Print this span of the material below exactly: the line with "- destruct (Py.contains", the line with "Theorem parse_rows_come_from_lines_with_equals", and every line between them, but nothing else.
(Information supplied begins)
(** * Further properties of the parser *)

Lemma parse_line_row_eq pat full_index data line :
  parse_line pat full_index data line
  = if Py.contains "=" line
    then <[table_index pat full_index (line_oid line) := line_value line]> data
    else data.
Proof.
  unfold parse_line, line_oid, line_value.
  destruct (Py.contains "=" line) eqn:Hline; [|done].
  destruct (split_first_equals line Hline) as (p0 & p1 & ->). done.
Qed.

Section rows.
Variables (pat : Re.regex) (full_index : bool).
Implicit Types (data : gmap string string) (lines : list string).

Let index (line : string) : string := table_index pat full_index (line_oid line).

Lemma fold_rows_filter data lines :
  foldl (parse_line pat full_index) data lines
  = foldl (parse_line pat full_index) data (filter is_row lines).
Proof.
  revert data. induction lines as [|line lines IH]; intros data; [done|].
  rewrite filter_cons. simpl. unfold is_row at 1.
  destruct (decide (Py.contains "=" line = true)) as [Hline|Hline]; simpl.
  - apply IH.
  - rewrite parse_line_row_eq. apply not_true_is_false in Hline.
    rewrite Hline. apply IH.
Qed.

Lemma fold_rows_size data lines :
  size (foldl (parse_line pat full_index) data lines)
  ≤ size data + length (filter is_row lines).
Proof.
  revert data. induction lines as [|line lines IH]; intros data.
  { rewrite filter_nil. simpl. lia. }
  rewrite filter_cons. simpl. etrans; [apply IH|].
  rewrite parse_line_row_eq. unfold is_row at 2.
  destruct (decide (Py.contains "=" line = true)) as [Hline|Hline].
  - rewrite Hline. simpl.
    pose proof (map_size_insert (index line) (line_value line) data) as Hsize.
    fold (index line). destruct (data !! index line); unfold id in Hsize; lia.
  - apply not_true_is_false in Hline. rewrite Hline. lia.
Qed.

Lemma fold_rows_lookup data lines k :
  foldl (parse_line pat full_index) data lines !! k
  = match list_find (λ line, is_row line ∧ index line = k) (reverse lines) with
    | Some (_, line) => Some (line_value line)
    | None => data !! k
    end.
Proof.
  revert data. induction lines as [|line lines IH] using rev_ind; intros data; [done|].
  rewrite foldl_app, reverse_app. simpl. rewrite parse_line_row_eq.
  destruct (decide (is_row line ∧ index line = k)) as [[Hline Hk]|Hno].
  - unfold is_row in Hline. rewrite Hline. fold (index line).
    rewrite Hk. apply lookup_insert_eq.
  - destruct (Py.contains "=" line) eqn:Hline.
    + fold (index line). rewrite lookup_insert_ne by (intros Hk; by apply Hno).
      rewrite IH. by destruct (list_find _ _) as [[]|].
    + rewrite IH. by destruct (list_find _ _) as [[]|].
Qed.

End rows.

Lemma parse_fold pat output full_index :
  parse_snmp_output_with pat output full_index
  = foldl (parse_line pat full_index) ∅ (lines_of output).
Proof. by destruct output as [[|c text]|]. Qed.

Lemma fold_rows_other pat full_index data lines k :
  (∀ line, line ∈ lines → is_row line → row_index pat full_index line ≠ k) →
  foldl (parse_line pat full_index) data lines !! k = data !! k.
Proof.
  intros Hlines. rewrite fold_rows_lookup.
  destruct (list_find _ _) as [[i line]|] eqn:Hfind; [|done].
  apply list_find_Some in Hfind as (Hline & [Hrow Hk] & _).
  apply list_elem_of_lookup_2 in Hline. rewrite elem_of_reverse in Hline.
  by destruct (Hlines line Hline Hrow).
Qed.

(** X1. [parse_snmp_output] makes its rows from the lines that have an equals
    sign and from nothing else: the other lines are skipped, the map has at
    most one row per such line, and an index is a key exactly when some such
    line carries it.  With no output there is no row. *)
Theorem parse_rows_come_from_lines_with_equals
    (pat : Re.regex) (output : option string) (full_index : bool) :
  let data := parse_snmp_output_with pat output full_index in
  let rows := filter is_row (lines_of output) in
  data = foldl (parse_line pat full_index) ∅ rows
  ∧ size data ≤ length rows
  ∧ (∀ k, is_Some (data !! k)
          ↔ ∃ line, line ∈ rows ∧ row_index pat full_index line = k)
  ∧ (missing output = true → data = ∅).
Proof.
  intros data rows. subst data rows. rewrite parse_fold. split_and!.
  - apply fold_rows_filter.
  - etrans; [apply fold_rows_size|]. by rewrite map_size_empty.
  - intros k. rewrite fold_rows_lookup, lookup_empty. split.
    + destruct (list_find _ _) as [[i line]|] eqn:Hfind; [|by intros [? ?]].
      intros _. apply list_find_Some in Hfind as (Hline & [Hrow Hk] & _).
      apply list_elem_of_lookup_2 in Hline. rewrite elem_of_reverse in Hline.
      exists line. split; [|done]. by apply list_elem_of_filter.
    + intros (line & [Hrow Hline]%list_elem_of_filter & Hk).
      destruct (list_find _ _) as [[i line']|] eqn:Hfind; [done|].
      apply list_find_None in Hfind. rewrite Forall_forall in Hfind.
      destruct (Hfind line); [by rewrite elem_of_reverse | done].
  - intros Hmiss. rewrite <-parse_fold. by apply parse_missing.
Qed.

Lemma parse_rows_come_from_lines_with_equals_witness :
  Huawei.parse_snmp_output (Some "") false = ∅.
Proof.
  apply (parse_rows_come_from_lines_with_equals Huawei.FULL_INDEX (Some "") false).
  reflexivity.
Defined.

(** X2. When an index occurs on several lines the last one wins: the map
    holds, under the index of a line, the value of that line whenever no
    later line carries the same index. *)
Theorem parse_later_row_overwrites
    (pat : Re.regex) (output : option string) (full_index : bool)
    (before after : list string) (line : string) :
  lines_of output = before ++ line :: after →
  is_row line →
  (∀ later, later ∈ after → is_row later →
            row_index pat full_index later ≠ row_index pat full_index line) →
  parse_snmp_output_with pat output full_index !! row_index pat full_index line
  = Some (line_value line).
Proof.
  intros Hlines Hrow Hafter. rewrite parse_fold, Hlines, foldl_app. simpl.
  rewrite fold_rows_other by done. rewrite parse_line_row_eq.
  unfold is_row in Hrow. rewrite Hrow. apply lookup_insert_eq.
Qed.

Lemma parse_key_row pat output full_index k v :
  parse_snmp_output_with pat output full_index !! k = Some v →
  ∃ line, line ∈ lines_of output ∧ is_row line
          ∧ row_index pat full_index line = k ∧ line_value line = v.
Proof.
  rewrite parse_fold, fold_rows_lookup, lookup_empty.
  destruct (list_find _ _) as [[i line]|] eqn:Hfind; [|done].
  intros [= <-]. apply list_find_Some in Hfind as (Hline & [Hrow Hk] & _).
  apply list_elem_of_lookup_2 in Hline. rewrite elem_of_reverse in Hline.
  by exists line.
Qed.

Lemma split_components_no_dot s : Forall no_dot (Py.split "." None s).
Proof.
  induction s as [|c s IH]; [by repeat constructor|]. simpl.
  destruct (Ascii.eqb_spec c ".") as [->|Hc]; simpl.
  - by constructor.
  - destruct (Py.split "." None s) as [|h t] eqn:Hs; [by apply split_not_nil in Hs|].
    apply Forall_cons in IH as [Hh Ht]. constructor; [|done].
    unfold no_dot in *. simpl. rewrite Hh, andb_true_r.
    apply negb_true_iff. by destruct (Ascii.eqb_spec c ".").
Qed.

Lemma trailing_scalar_no_dot s : no_dot (trailing_scalar s).
Proof.
  unfold trailing_scalar, Py.last_item.
  destruct (last _) as [x|] eqn:Hlast; [|done].
  apply last_Some_elem_of in Hlast.
  by apply (proj1 (Forall_forall _ _) (split_components_no_dot s)).
Qed.

(** X3. Without [full_index] a row is stored under what follows the last dot
    of its identifier: no key of the map contains a dot, so rows whose
    identifiers end in the same component share one key. *)
Theorem scalar_index_has_no_dot
    (pat : Re.regex) (output : option string) (k v : string) :
  parse_snmp_output_with pat output false !! k = Some v → no_dot k.
Proof.
  intros (line & _ & _ & <- & _)%parse_key_row.
  apply trailing_scalar_no_dot.
Qed.

Lemma lstrip_with_keeps p s :
  match s with String c _ => p c = false | "" => True end →
  Py.lstrip_with p s = s.
Proof. destruct s as [|c s]; [done|]. simpl. by intros ->. Qed.

Lemma lstrip_with_head p s :
  match Py.lstrip_with p s with String c _ => p c = false | "" => True end.
Proof.
  induction s as [|c s IH]; [done|]. simpl.
  destruct (p c) eqn:Hc; [done|]. exact Hc.
Qed.

Lemma rstrip_with_head p s :
  match s with String c _ => p c = false | "" => True end →
  match Py.rstrip_with p s with String c _ => p c = false | "" => True end.
Proof.
  destruct s as [|c s]; [done|]. simpl. intros Hc.
  destruct (Py.rstrip_with p s); by rewrite ?Hc.
Qed.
(Information supplied ends)
Answer for the task:
  - destruct (Py.contains "=" line) eqn:Hline.
    + fold (index line). rewrite lookup_insert_ne by (intros Hk; by apply Hno).
      rewrite IH. by destruct (list_find _ _) as [[]|].
    + rewrite IH. by destruct (list_find _ _) as [[]|].
Qed.

End rows.

Lemma parse_fold pat output full_index :
  parse_snmp_output_with pat output full_index
  = foldl (parse_line pat full_index) ∅ (lines_of output).
Proof. by destruct output as [[|c text]|]. Qed.

Lemma fold_rows_other pat full_index data lines k :
  (∀ line, line ∈ lines → is_row line → row_index pat full_index line ≠ k) →
  foldl (parse_line pat full_index) data lines !! k = data !! k.
Proof.
  intros Hlines. rewrite fold_rows_lookup.
  destruct (list_find _ _) as [[i line]|] eqn:Hfind; [|done].
  apply list_find_Some in Hfind as (Hline & [Hrow Hk] & _).
  apply list_elem_of_lookup_2 in Hline. rewrite elem_of_reverse in Hline.
  by destruct (Hlines line Hline Hrow).
Qed.

(** X1. [parse_snmp_output] makes its rows from the lines that have an equals
    sign and from nothing else: the other lines are skipped, the map has at
    most one row per such line, and an index is a key exactly when some such
    line carries it.  With no output there is no row. *)
Theorem parse_rows_come_from_lines_with_equals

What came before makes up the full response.